Williams Kaliman, l'ancien commandant des forces armées boliviennes, a nié qu'avoir suggéré à Evo Morales de renoncer à la présidence dans la tourmente sociale en Bolivie était un coup d'Etat. "Je ne suis pas resté en tant que président”, A-t-il indiqué pour illustrer sa position dans sa première déclaration publique depuis ces événements, survenus le 10 novembre.

En dialogue avec l'agence FidesKaliman a défendu ses actes dans les instants qui ont précédé et suivi la démission de l’ancien président bolivien et jusqu’à ce que Il a été démis de ses fonctions par la présidente par intérim, Jeanine Áñez, le 13 novembre..

En outre, il a indiqué qu'il resterait dans le pays pour faire face à une plainte pour «manquement à ses devoirs et résolutions contraires à la Constitution et aux lois». après que les médias locaux eurent annoncé qu'il avait refusé de faire passer l'armée dans les rues, alors que la police se prétendait dépassée.

En justifiant sa décision de recommander la démission de Morales, Kaliman a déclaré que la loi organique des forces armées autorise le commandement militaire "Suggérez aux autorités correspondantes une situation et principalement si l'État était en danger"

Nous faisons seulement une déclaration.
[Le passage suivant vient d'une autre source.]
(* ===== verification/Keys.v ===== *)
(** * Key commands

    src/redis/str/keys.go: DEL, DELEX, EXISTS, RENAME, RENAMENX, COPY, MOVE and
    TYPE, which act on keys of any type.  A stream keeps its consumer groups and
    producers under keys of its own, named after the stream's; they are deleted
    and copied with it. *)

From Stdlib Require Import SpecFloat.
From S2P Require Import Prelude GoBytes Strconv Floats Commands Writer Engine Sets Strings.

Local Open Scope Z_scope.

Section Keys.
Context `{Engine} `{Xxh3} `{FormatFloat} `{RangeOrder}.

(** ** Snapshots of any type *)

Definition live_snapshot (snap : option ReducedEffect) : option ReducedEffect :=
  match snap with
  | Some r => if bool_decide (re_Op r = REMOVE_OP) then None else snap
  | None => None
  end.

Definition getAnySnapshot (key : bytes) : M (option ReducedEffect) :=
  '(snap, _) ← get_snapshot key; mret (live_snapshot snap).
Definition getAnySnapshotWithTips (key : bytes) : M (option ReducedEffect * list Tip) :=
  '(snap, tips) ← get_snapshot key; mret (live_snapshot snap, tips).

(** The same calls inside a closure that returns its error. *)
Definition try_any (key : bytes) : Try (option ReducedEffect * list Tip) :=
  '(snap, tips) ← try_get key; mret (live_snapshot snap, tips).
Definition try_delete (key : bytes) (tips : list Tip) : Try unit := try_emit (mkEffect key delete_effect) tips.

(** [for id, elem := range snap.GetNetAdds()]. *)
Definition range_adds (r : ReducedEffect) : list (bytes * Value) :=
  omap (λ id, pair id <$> re_NetAdds r !! id) (range_keys (dom (re_NetAdds r))).

(** ** A value at another key *)

Definition emit_element (destKey : bytes) (r : ReducedEffect) (p : bytes * Value) : Try unit :=
  let '(id, v) := p in
  _ ← try_emit (mkEffect destKey (Effect_Data
        (mkData INSERT_OP (GetMerge r) KEYED PLACE_NONE [] id (Some v)))) [];
  match re_FieldExpires r !! id with
  | Some e => try_emit (mkEffect destKey (Effect_Meta (field_ttl_meta id (Some e)))) []
  | None => mret tt
  end.

Definition emitSnapshotAtKey (destKey : bytes) (r : ReducedEffect) : Try unit :=
  _ ← (match re_Collection r with
       | SCALAR =>
         match re_Scalar r with
         | Some v => try_emit (mkEffect destKey (Effect_Data
             (mkData INSERT_OP (GetMerge r) SCALAR PLACE_NONE [] [] (Some v)))) []
         | None => mret tt
         end
       | KEYED => try_each (range_adds r) (emit_element destKey r)
       | ORDERED => try_each (re_OrderedElements r) (λ el,
           try_emit (mkEffect destKey (Effect_Data
             (mkData INSERT_OP (GetMerge r) ORDERED PLACE_NONE [] (el_Id el) (Some (el_Value el))))) [])
       end);
  _ ← (if negb (bool_decide (re_TypeTag r = TYPE_UNSPECIFIED))
       then try_emit (mkEffect destKey (Effect_Meta (tag_meta (re_TypeTag r)))) [] else mret tt);
  match re_ExpiresAt r with
  | Some e => try_emit (mkEffect destKey (Effect_Meta (ttl_meta (Some e)))) []
  | None => mret tt
  end.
Je n'ai pas fait sortir de soldats, je ne suis pas allé le chercher avec des chars, je ne suis pas allé au palais. C'est ce que la loi (organique) nous permet. Je ne suis pas resté en tant que président. Personne qui est militaire n'est resté président"il graficó.

"Nous nous sommes inscrits dans la Constitution politique de l'Etat et principalement dans la loi organique des forces armées et dans le manuel du recours à la force dans les conflits sociaux", a-t-il ajouté.
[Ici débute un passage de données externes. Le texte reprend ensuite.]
Definition pop_runner (left : bool) (key : bytes) (count : Z) (hasCountArg : bool) : M unit :=
  s ← getListSnapshot key;
  if ks_wrongType s then reply WriteWrongType
  else if negb (ks_exists s) || (len (ordered_elements s) =? 0)
  then reply (if hasCountArg then WriteNullArray else WriteNullBulkString)
  else
    let elements := ordered_elements s in
    let n := Z.min count (len elements) in
    let popped := take (Z.to_nat n) (from_end left elements) in
    _ ← remove_elements key (ks_tips s) popped;
    if (count =? 1) && negb hasCountArg then
      e ← or_panic (from_end left elements !! 0%nat);
      write (WriteBulkString (el_bytes e))
    else
      _ ← write (WriteArray n);
      for_each popped (λ e, write (WriteBulkString (el_bytes e))).

(** The optional count: [None] refuses the request. *)
Definition handle_pop (left : bool) (name : bytes) (args : list bytes) : Prep :=
  match args with
  | [key] => Accept [key] (pop_runner left key 1 false)
  | [key; n] =>
    match ParseInt64 n with
    | Some c => if c <? 0 then Refuse [] WriteNotInteger else Accept [key] (pop_runner left key c true)
    | None => Refuse [] WriteNotInteger
    end
  | _ => Refuse [] (WriteWrongNumArguments name)
  end.
Definition handleLPop : list bytes → Prep := handle_pop true (str "lpop").
Definition handleRPop : list bytes → Prep := handle_pop false (str "rpop").

(** ** Reads *)

Definition llen_runner (key : bytes) : M unit :=
  s ← getListSnapshot key;
  if negb (ks_exists s) then reply WriteZero
  else if ks_wrongType s then reply WriteWrongType
  else write (WriteInteger (len (ordered_elements s))).

Definition handleLLen (args : list bytes) : Prep :=
  match args with
  | [key] => Accept [key] (llen_runner key)
  | _ => Refuse [] (WriteWrongNumArguments (str "llen"))
  end.

(** Negative indices count from the end; the range is cut to the list. *)
Definition clamp_start (listLen start : Z) : Z :=
  let s := if start <? 0 then listLen + start else start in
  if s <? 0 then 0 else s.
Definition clamp_stop (listLen stop : Z) : Z :=
  let e := if stop <? 0 then listLen + stop else stop in
  if listLen <=? e then listLen - 1 else e.

(** [elements[s : e+1]]: a panic unless [0 <= s <= e+1 <= len]. *)
Definition slice {A} (l : list A) (lo hi : Z) : option (list A) :=
  if (0 <=? lo) && (lo <=? hi) && (hi <=? len l)
  then Some (take (Z.to_nat (hi - lo)) (drop (Z.to_nat lo) l)) else None.

Definition lrange_runner (key : bytes) (start stop : Z) : M unit :=
  s ← getListSnapshot key;
  if negb (ks_exists s) then reply (WriteArray 0)
  else if ks_wrongType s then reply WriteWrongType
  else
    let elements := ordered_elements s in
    let listLen := len elements in
    if listLen =? 0 then reply (WriteArray 0)
    else
      let lo := clamp_start listLen start in
      let hi := clamp_stop listLen stop in
      if hi <? lo then reply (WriteArray 0)
      else
        result ← or_panic (slice elements lo (hi + 1));
        _ ← write (WriteArray (len result));
        for_each result (λ e, write (WriteBulkString (el_bytes e))).

Definition handleLRange (args : list bytes) : Prep :=
  match args with
  | [key; a; b] =>
    match ParseInt64 a, ParseInt64 b with
    | Some start, Some stop => Accept [key] (lrange_runner key start stop)
    | _, _ => Refuse [] WriteNotInteger
    end
  | _ => Refuse [] (WriteWrongNumArguments (str "lrange"))
  end.

Definition norm_index (listLen index : Z) : Z := if index <? 0 then listLen + index else index.

Definition lindex_runner (key : bytes) (index : Z) : M unit :=
  s ← getListSnapshot key;
  if negb (ks_exists s) then reply WriteNullBulkString
  else if ks_wrongType s then reply WriteWrongType
  else
    let elements := ordered_elements s in
    let idx := norm_index (len elements) index in
    if (idx <? 0) || (len elements <=? idx) then reply WriteNullBulkString
    else
      e ← or_panic (elements !! Z.to_nat idx);
      write (WriteBulkString (el_bytes e)).

Definition handleLIndex (args : list bytes) : Prep :=
  match args with
  | [key; a] =>
    match ParseInt64 a with
    | Some index => Accept [key] (lindex_runner key index)
    | None => Refuse [] WriteNotInteger
    end
  | _ => Refuse [] (WriteWrongNumArguments (str "lindex"))
  end.

(** ** Updates by index and by value *)

Definition lset_runner (key : bytes) (index : Z) (value : bytes) : M unit :=
  s ← getListSnapshot key;
  if negb (ks_exists s) then reply (WriteError (str "ERR no such key"))
  else if ks_wrongType s then reply WriteWrongType
  else
    let elements := ordered_elements s in
    let idx := norm_index (len elements) index in
    if (idx <? 0) || (len elements <=? idx) then reply WriteOutOfRange
    else
      e ← or_panic (elements !! Z.to_nat idx);
      _ ← begin_read key (ks_tips s);
      _ ← emitListUpdate key (el_Id e) value;
      write WriteOK.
En outre, Kaliman a déclaré que s’il n’avait pas agi comme il l’avait fait, les affrontements survenus dans le pays depuis les élections du 20 octobre auraient laissé des traces. "Beaucoup de morts" dans le pays.

Cependant, les médias locaux ont déclaré que, si l'intensité des incidents qui ont suivi la démission de Morales s'est accrue, Kaliman n'a pris la décision d'ordonner à l'armée de quitter les rues qu'après avoir été exhortée par le reste du haut commandement.

En conséquence, un avocat a signalé le manquement aux devoirs et la corruption, entre autres crimes. Pour étayer sa position, il a déclaré que si le général avait agi plus rapidement, il aurait pu éviter "le vandalisme, le pillage et les incendies d'infrastructures"..

Cependant, Kaliman a rejeté les accusations et a anticipé sur le fait qu'il resterait dans le pays pour se défendre: "Je pense que nous avons contribué au maintien de la démocratie, principalement à l'union des Boliviens, et maintenant ils m'ont poursuivi en justice". Et il a ajouté:Nous sommes prêts à nous défendre, nous irons là où ils nous convoquent ».

Le commandant sortant a été le protagoniste de situations clés. Dans une grande partie de son administration, il était l’un des officiers les plus fidèles à Evo Morales, à tel point qu’il l’appelait dans diverses circonstances «frère président» ou s’affirmait également «soldat du processus de changement», comme l’appelait le président démissionnaire. Toute votre gestion. Dans la ligne de Morales, Kaliman a déclaré que les forces armées sont des "anticolonialistes". Ces déclarations ont suscité des critiques, considérant que la Constitution bolivienne empêche les militaires de délibérer ou de faire de la politique.